* [Work request] Once you reach the line containing "more digits after" in the data below, restate each line word for word up to and including the one containing "NumericalToLexical (NumericalToLexical numerical)".

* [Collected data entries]
-.-.-

(** Claim C4, as amended.  With both credentials configured and a
    password that has a UTF-8 encoding, a call to [subsonic_auth]
    returns exactly the mapping with the keys [u], [t], [s], [v], [c],
    [f], in which [u] is the configured user, [s] is the salt, [t] is
    what [md5_hex] returns on the password followed by the salt, [v] and
    [c] are the configured protocol version and client name and [f] is
    ["json"].  The salt is the hexadecimal text of eight bytes drawn
    from the entropy source at the cursor, which the call moves past
    them: sixteen hexadecimal characters that determine the eight
    bytes. *)
Theorem subsonic_auth_mapping (e : env) (w : world) :
  has_credentials (cfg e) = true ->
  Py.encodable (SUBSONIC_PASSWORD (cfg e)) = true ->
  let salt := Bytes.hex (entropy_bytes e (cursor w) 8) in
  exists token,
    md5_hex (SUBSONIC_PASSWORD (cfg e) ++ salt) = Ok token
    /\ subsonic_auth e w
       = (Ok [("u", VStr (SUBSONIC_USER (cfg e)));
              ("t", VStr token);
              ("s", VStr salt);
              ("v", VStr (SUBSONIC_VERSION (cfg e)));
              ("c", VStr (SUBSONIC_CLIENT (cfg e)));
              ("f", VStr SUBSONIC_FORMAT)],
          mkWorld (cursor w + 8) (sent w))
    /\ String.length salt = 16%nat
    /\ forallb Bytes.is_hex_char (list_ascii_of_string salt) = true
    /\ (forall bs : list Z,
          Forall Bytes.is_byte bs -> Bytes.hex bs = salt ->
          bs = entropy_bytes e (cursor w) 8).
Proof.
  intros H He salt.
  exists (hexdigest_of (SUBSONIC_PASSWORD (cfg e) ++ salt)).
  split; [|split; [|split; [|split]]].
  - apply md5_hex_ok. unfold salt. rewrite salted_encodable. exact He.
  - exact (subsonic_auth_run e w H He).
  - unfold salt. rewrite hex_length, entropy_bytes_length. reflexivity.
  - apply hex_chars, entropy_bytes_are_bytes.
  - intros bs Hbs Hhex. apply hex_inj;
      [assumption | apply entropy_bytes_are_bytes | exact Hhex].
Qed.

Lemma subsonic_auth_mapping_witness :
  has_credentials (cfg (demo_env Unreachable)) = true
  /\ Py.encodable (SUBSONIC_PASSWORD (cfg (demo_env Unreachable))) = true
  /\ subsonic_auth (demo_env Unreachable) start
     = (Ok [("u", VStr "alice");
            ("t", VStr "551657623e34f4be7a5c7075c443e59c");
            ("s", VStr "031425364758697a");
            ("v", VStr "1.16.1");
            ("c", VStr "homarr-webplayer");
            ("f", VStr "json")],
        mkWorld 8 []).
Proof.
  split; [reflexivity|]. split; [reflexivity|].
  destruct (subsonic_auth_mapping (demo_env Unreachable) start)
    as (token & Hm & H & _); [reflexivity | reflexivity |].
  vm_compute in Hm. injection Hm as <-.
  rewrite H. vm_compute. reflexivity.
Defined.

(** Claim C4 as stated fails on a password that has no UTF-8 encoding:
    with the password variable set to the single byte 0xFF, both
    credentials are there, and [subsonic_auth] draws its salt and then
    raises the encoding error of [md5_hex] instead of returning a
    mapping. *)
Lemma subsonic_auth_unencodable_password :
  has_credentials (cfg (raw_env Unreachable)) = true
  /\ md5_hex (SUBSONIC_PASSWORD (cfg (raw_env Unreachable))
              ++ "031425364758697a") = Raise UnicodeEncodeError
  /\ subsonic_auth (raw_env Unreachable) start
     = (Raise UnicodeEncodeError, mkWorld 8 [])
  /\ ~ (forall e w,
          has_credentials (cfg e) = true ->
          exists d w', subsonic_auth e w = (Ok d, w')).
Proof.
  split; [reflexivity|]. split; [vm_compute; reflexivity|].
  split; [vm_compute; reflexivity|].
  intros H.
  destruct (H (raw_env Unreachable) start eq_refl) as (d & w' & Hd).
  vm_compute in Hd. discriminate Hd.
Qed.




(** *** How the views run *)

Ltac run_auth H :=
  cbn [bind Monad_M ask];
  rewrite (subsonic_auth_abort _ _ H);
  try reflexivity.

Ltac run_auth_with H He :=
  cbn [bind Monad_M ask];
  first [ rewrite (subsonic_auth_run _ _ H He)
        | rewrite (subsonic_auth_unencodable _ _ H He) ];
  try reflexivity.

Lemma requests_get_bind (u : string) (p : dict) (h : Http.headers)
  (s : bool) (f : upstream_response -> result Response)
  (e : env) (w : world) :
  (r <- requests_get u p h s ;; lift (f r)) e w
  = exchange e w (cursor w) (mkUpstreamRequest u p h s) f.
Proof.
  unfold exchange. cbn [bind Monad_M]. unfold requests_get, lift.
  destruct (upstream e _); reflexivity.
Qed.

Lemma api_cover_run (id : string) (e : env) (w : world) :
  has_credentials (cfg e) = true ->
  Py.encodable (SUBSONIC_PASSWORD (cfg e)) = true ->
  api_cover id e w
  = exchange e w (cursor w + 8)
      (mkUpstreamRequest (NAVIDROME_URL (cfg e) ++ "/rest/getCoverArt")
         (dict_or (auth_at e (cursor w)) [("id", VStr id)]) [] true)
      (fun up => Ok (cover_reply up)).
Proof.
  intros H He. unfold api_cover. run_auth_with H He.
  exact (requests_get_bind _ _ _ _ (fun up => Ok (cover_reply up)) e _).
Qed.

Lemma api_stream_run (rq : request) (id : string) (e : env) (w : world) :
  has_credentials (cfg e) = true ->
  Py.encodable (SUBSONIC_PASSWORD (cfg e)) = true ->
  api_stream rq id e w
  = exchange e w (cursor w + 8)
      (mkUpstreamRequest (NAVIDROME_URL (cfg e) ++ "/rest/download")
         (dict_or (auth_at e (cursor w)) [("id", VStr id)])
         (forwarded_headers rq) true)
      (fun up => Ok (stream_reply up)).
Proof.
  intros H He. unfold api_stream. run_auth_with H He.
  exact (requests_get_bind _ _ _ _ (fun up => Ok (stream_reply up)) e _).
Qed.

Lemma size_of_request (rq : request) :
  match int_arg (args_get (args rq) "size") 30 with
  | Ok n => n
  | Raise _ => 30
  end = requested_size rq.
Proof.
  unfold requested_size, int_arg.
  destruct (args_get (args rq) "size") as [s|]; [|reflexivity].
  destruct (Py.int_of_str s); reflexivity.
Qed.

Lemma api_random_list_run (rq : request) (e : env) (w : world) :
  has_credentials (cfg e) = true ->
  Py.encodable (SUBSONIC_PASSWORD (cfg e)) = true ->
  api_random_list rq e w
  = exchange e w (cursor w + 8)
      (mkUpstreamRequest (NAVIDROME_URL (cfg e) ++ "/rest/getRandomSongs")
         (dict_or (auth_at e (cursor w)) [("size", VInt (requested_size rq))])
         [] false)
      random_list_reply.
Proof.
  intros H He. unfold api_random_list. rewrite size_of_request.
  run_auth_with H He.
  exact (requests_get_bind _ _ _ _ random_list_reply e _).
Qed.

Lemma api_search_run (rq : request) (n : Z) (e : env) (w : world) :
  has_credentials (cfg e) = true ->
  Py.encodable (SUBSONIC_PASSWORD (cfg e)) = true ->
  Py.str_truthy (search_query rq) = true ->
  int_arg (args_get (args rq) "songCount") 25 = Ok n ->
  api_search rq e w
  = exchange e w (cursor w + 8)
      (mkUpstreamRequest (NAVIDROME_URL (cfg e) ++ "/rest/search3")
         (dict_or (auth_at e (cursor w))
            [("query", VStr (search_query rq)); ("songCount", VInt n);
             ("albumCount", VInt 0); ("artistCount", VInt 0)])
         [] false)
      search_reply.
Proof.
  intros H He Hq Hn. unfold api_search. rewrite Hq. cbn [negb].
  run_auth_with H He.
  rewrite Hn. unfold lift at 1.
  exact (requests_get_bind _ _ _ _ search_reply e _).
Qed.
(** A dotted string is empty or starts with a dot, which is no digit. *)
Lemma lexical_tail_dotted (s : string) :
  lexical_tail (dotted s) = match s with EmptyString => Some EmptyString
                                       | _ => None end.
Proof. destruct s; reflexivity. Qed.

(** X4. On a string of the shape major.digits (no dot in major, one or
    more digits after the dot and nothing else) [NumericalToLexical]
    makes every digit a component of its own. *)
Theorem X4_NumericalToLexical_splits_digits :
  forall major digits : string,
    Str.find_first_of "."%char major = None ->
    digits <> "" ->
    all_digits digits = true ->
    NumericalToLexical (major ++ "." ++ digits) = major ++ dotted digits.
Proof.
  intros major digits Hmajor Hne Hdigits.
  change (major ++ "." ++ digits) with (major ++ String "."%char digits).
  rewrite (NumericalToLexical_at_dot _ _ Hmajor).
  destruct digits as [|d digits]; [congruence|].
  rewrite lexical_tail_digits, Hdigits. reflexivity.
Qed.

(** X5. [NumericalToLexical] is idempotent: a string it has rewritten is
    returned unchanged, so a version that is re-encoded twice is the
    version re-encoded once. *)
Theorem X5_NumericalToLexical_idempotent :
  forall numerical : string,
    NumericalToLexical (NumericalToLexical numerical)
    = NumericalToLexical numerical.
Proof.
  intros numerical.
  destruct (Str.find_first_of "."%char numerical) as [pos|] eqn:Hpos.
  2:{ assert (Hsame : NumericalToLexical numerical = numerical)
        by (unfold NumericalToLexical; rewrite Hpos; reflexivity).
      rewrite !Hsame. reflexivity. }
  destruct (find_first_of_split _ _ _ Hpos) as (a & b & -> & Ha & _).
  rewrite (NumericalToLexical_at_dot a b Ha).
  destruct b as [|d b];
    [rewrite (NumericalToLexical_at_dot a _ Ha); reflexivity|].
  destruct (lexical_tail (String d b)) as [t|] eqn:Ht;
    [|rewrite (NumericalToLexical_at_dot a _ Ha), Ht; reflexivity].
  rewrite lexical_tail_digits in Ht.
  destruct (all_digits (String d b)) eqn:Hd; [|discriminate].
  injection Ht as <-. cbn [dotted].
  rewrite (NumericalToLexical_at_dot a _ Ha).
  simpl in Hd. apply andb_prop in Hd as [Hd _].
  cbn [lexical_tail]. rewrite Hd, lexical_tail_dotted.
  destruct b; reflexivity.
Qed.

-.-.-

* [Written response]
    more digits after the dot and nothing else) [NumericalToLexical]
    makes every digit a component of its own. *)
Theorem X4_NumericalToLexical_splits_digits :
  forall major digits : string,
    Str.find_first_of "."%char major = None ->
    digits <> "" ->
    all_digits digits = true ->
    NumericalToLexical (major ++ "." ++ digits) = major ++ dotted digits.
Proof.
  intros major digits Hmajor Hne Hdigits.
  change (major ++ "." ++ digits) with (major ++ String "."%char digits).
  rewrite (NumericalToLexical_at_dot _ _ Hmajor).
  destruct digits as [|d digits]; [congruence|].
  rewrite lexical_tail_digits, Hdigits. reflexivity.
Qed.

(** X5. [NumericalToLexical] is idempotent: a string it has rewritten is
    returned unchanged, so a version that is re-encoded twice is the
    version re-encoded once. *)
Theorem X5_NumericalToLexical_idempotent :
  forall numerical : string,
    NumericalToLexical (NumericalToLexical numerical)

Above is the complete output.